Kapolres
Labuhanbatu Bersikukuh Melakukan Penahanan
Ramtauprapat, LT :Kapolres
Labuhanbatu AKBP Hirbak Wahyu Setiawan, bersikukuh untuk tetap melakukan
penahanan ketujuh orang laskar Front Pembela Islam (FPI) Labuhanbatu yang
dituding sebagai pelaku perusakan warung dan lapo tuak diduga ilegal beberapa
waktu lalu.
Meski Organisasi
Islam dan Organisasi Kepemudaan Islam (OKI), Rabu (14/3) mengajukan permohonan
agar dilakukan penangguhan penahanan terhadap ketujuhnya, Hirbak terkesan tak
bergeming.
Ormas Islam dan OKI
tersebut, diantaranya Majelis Ulama Indonesia (MUI) Labuhanbatu, Badan
Komunikasi Pemuda Remaja Mesjid Indonesia (BKPRMI), GP Anshor, Pemuda Kabah dan
beberapa lainnya.Akhirnya, terlihat wajah kekecewaan dari para Ormas dan OKI
tersebut, pasca audiensi dengan pihak Kepolisian ketika meninggalkan ruang
Rupatama Mapolres setempat.
Meski demikian,
kalangan Ormas dan OKI tetap mengharapkan pihak Kepolisian benar-benar
melakukan tindakan tegas dan adil dalam melaksanakan peraturan agar dapat
menciptakan situasi dan kondusif dikabupaten tersebut.
Ketua Majelis Ulama
Indonesia (MUI) setempat H Usman Ahmad, Ketua Badan Komunikasi Pemuda Remaja
Masjid Iindonesia (BKPRMI) Barani Pane, akademisi Ismayuddin mengutarakan hal
itu.
Meski bersikukuh
menahanan laskar FPI, Kapolres juga diminta bersikap tegas terhadap pemilik
atau pengusaha warung dan cafe yang tidak memiliki ijin namun terus beroperasi
bahkan menjual minuman keras dan menyediakan wanita penghibur. “Kita sepakat
mendukung polisi dalam penegakan hukum, tapi mengapa pemilik warung yang ilegal
tidak diberikan tindakan tegas.

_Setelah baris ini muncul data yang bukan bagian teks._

(** * Interaction tracking of the onboarding mini-app (src/unnamed/part_000)

    Shallow embedding of [trackEvent] and of the React hook
    [useInteractionTracking]: the three refs of a component instance, the
    effect that runs on mount and whenever its dependency array
    [[screenName, lineProfile]] changes, the cleanup the effect returns, and
    the [handleScroll] listener it attaches to the viewport element.

    Times are milliseconds ([Date.now()]) as [Z]; the viewport measurements
    and the two divisions of the source are exact rationals ([Q]). *)

From Stdlib Require Import String Ascii List ZArith QArith Bool Lia.
Import ListNotations.
Open Scope nat_scope.
Open Scope string_scope.

(** ** Data model *)

(** A LINE profile.  Each field may be absent ([lineProfile?.field] is then
    [undefined]). *)
Record Profile := mkProfile {
  displayName : option string;
  pictureUrl : option string;
  userId : option string
}.

Definition option_string_eq_dec (x y : option string) : {x = y} + {x <> y}.
Proof. decide equality; apply string_dec. Defined.

Definition profile_eq_dec (x y : Profile) : {x = y} + {x <> y}.
Proof. decide equality; apply option_string_eq_dec. Defined.

Definition oprofile_eq_dec (x y : option Profile) : {x = y} + {x <> y}.
Proof. decide equality; apply profile_eq_dec. Defined.

(** The object built by [trackEvent]. *)
Record EventData := mkEventData {
  eventName : string;
  eventTimestamp : string;
  prop1 : string;
  prop2 : string;
  prop3 : string
}.

(** [lineProfile?.f || fallback]: an absent profile, an absent field and the
    falsy empty string all give the fallback. *)
Definition field_or (f : Profile -> option string) (lineProfile : option Profile)
    (fallback : string) : string :=
  match lineProfile with
  | None => fallback
  | Some pr =>
      match f pr with
      | None => fallback
      | Some s => if String.eqb s "" then fallback else s
      end
  end.

(** ** [trackEvent]

    [new Date().toISOString()] is the formatting function [toISOString]
    applied to the current time; [JSON.stringify] and [fetch] are the
    environment, each of which may throw or reject. *)

(** The JavaScript values a [throw] or a rejected promise carries. *)
Inductive exn :=
| NetworkError (msg : string)
| SerializationError (msg : string).

(** Console output of the page. *)
Inductive ConsoleLine :=
| LogTracking (d : EventData)
| LogFailure (e : exn).

(** Computations of [trackEvent]: they write console lines and end in a value
    or a thrown error (for an [async] function: a rejected promise). *)
Definition Js (A : Type) := list ConsoleLine -> list ConsoleLine * (exn + A).

Definition ret {A} (a : A) : Js A := fun c => (c, inr a).
Definition raise {A} (e : exn) : Js A := fun c => (c, inl e).
Definition bindJ {A B} (m : Js A) (f : A -> Js B) : Js B :=
  fun c => match m c with
           | (c', inl e) => (c', inl e)
           | (c', inr a) => f a c'
           end.
Notation "x <- m ;; k" := (bindJ m (fun x => k))
  (at level 61, m at next level, right associativity).
Notation "m ;; k" := (bindJ m (fun _ => k))
  (at level 61, right associativity).

(** [console.log] / [console.error] *)
Definition log (l : ConsoleLine) : Js unit := fun c => (c ++ [l], inr tt)%list.

(** [try { body } catch (error) { handler(error) }] *)
Definition try_catch {A} (body : Js A) (handler : exn -> Js A) : Js A :=
  fun c => match body c with
           | (c', inl e) => handler e c'
           | (c', inr a) => (c', inr a)
           end.

(** The request [fetch] receives: method, headers and body. *)
Record Request := mkRequest {
  req_method : string;
  req_headers : list (string * string);
  req_body : string
}.

Definition endpoint := "https://icecdp.onrender.com/events".

Section TrackEvent.

(** [new Date().toISOString()] as a function of the current time, and the two
    operations of the environment that may throw or reject: [JSON.stringify]
    and the awaited [fetch]. *)
Variable toISOString : Z -> string.
Variable stringify : EventData -> exn + string.
Variable fetch : string -> Request -> exn + unit.

(** An operation of the environment inside [trackEvent]: its value, or the
    error it throws (or its awaited promise rejects with). *)
Definition lift {A} (r : exn + A) : Js A := fun c => (c, r).

Definition buildEventData (eventName : string) (lineProfile : option Profile)
    (now : Z) : EventData :=
  {| eventName := eventName;
     eventTimestamp := toISOString now;
     prop1 := field_or displayName lineProfile "Unknown";
     prop2 := field_or pictureUrl lineProfile "N/A";
     prop3 := field_or userId lineProfile "Unknown" |}.

Definition trackEvent (eventName : string) (lineProfile : option Profile)
    (now : Z) : Js unit :=
  let eventData := buildEventData eventName lineProfile now in
  log (LogTracking eventData) ;;
  try_catch
    (body <- lift (stringify eventData) ;;
     lift (fetch endpoint {| req_method := "POST";
                       req_headers := [("Content-Type", "application/json")];
                       req_body := body |}))
    (fun error => log (LogFailure error)).

End TrackEvent.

Kita harap Kapolres Labuhanbatu bersikap adil
dan tegas agar suasana terus kondusif,” tegas mereka.
Selain itu, polisi
dinilai hanya menangani pengrusakan, namun tidak menyelidiki apa penyebab aksi
tersebut. Parahnya lagi, sebelum aksi FPI, ormas tersebut sudah tiga kali
melayangkan surat kesejumlah pihak termasuk Polres. Dikarenakan tidak ada
tindakan tegas memberantas aksi maksiat, akhirnya FPI menyeweeping warung dan
cafe ilegal. “Pertama tanggal 20 Desember 2011, kedua 5 Januari dan ketiga 6
Februari 2012 DPW FPI Labuhanbatu sudah memohon agar kembali melakukan
penertiban karena bertentangan dengan norma agam dan pancasila serta Perda
Labuhanbatu nomor 31 dan 32 tahun 2008,” tambah mereka.
Untuk itu mereka dan
elemen lainnya menanyakan dimana penegakan hukum yang adil dan tegas. “Kalau
polisi mau bijak, pertemukan kedua belah pihak, jangan terus mempercayai
laporan. Katanya pengayom, jadi dimana pengayoman kepada masyarakat ini,” tanya
mereka lagi.
Kapolres Labuhanbatu
AKBP Hirbak Wahyu Setiawan, didampingi Kasat Intelkam AKP Mijer, Kasubag Humas
AKP MT Aritonang, Kapolsek Torgamba AKP Marajunjung Siregar seusai audiensi
yang dihadiri beberapa organisasi Islam dan bahkan melibatkan pihak Majelis
Ulama Indonesia (MUI) Labuhanbatu, BKPRMI, Ormas Al-Washliyah, pihak FPI
Labuhanbatu dan lainnya, Rabu (14/3) kepada wartawan mengakui dalam kasus
tersebut pihak Kepolisian berada ditengah dan akan menindaklanjuti pelaporan
setiap warga negara.
Ketika ditanya apakah
dalam hal perusakan tersebut pihak FPI mesti meminta maaf kepada pemilik
warung, dia mengharapkan adanya tindakan preventif dengan melakukan upaya
pendekatan dengan pihak pelapor. “Disinikan sudah ada terjadi pengrusakan.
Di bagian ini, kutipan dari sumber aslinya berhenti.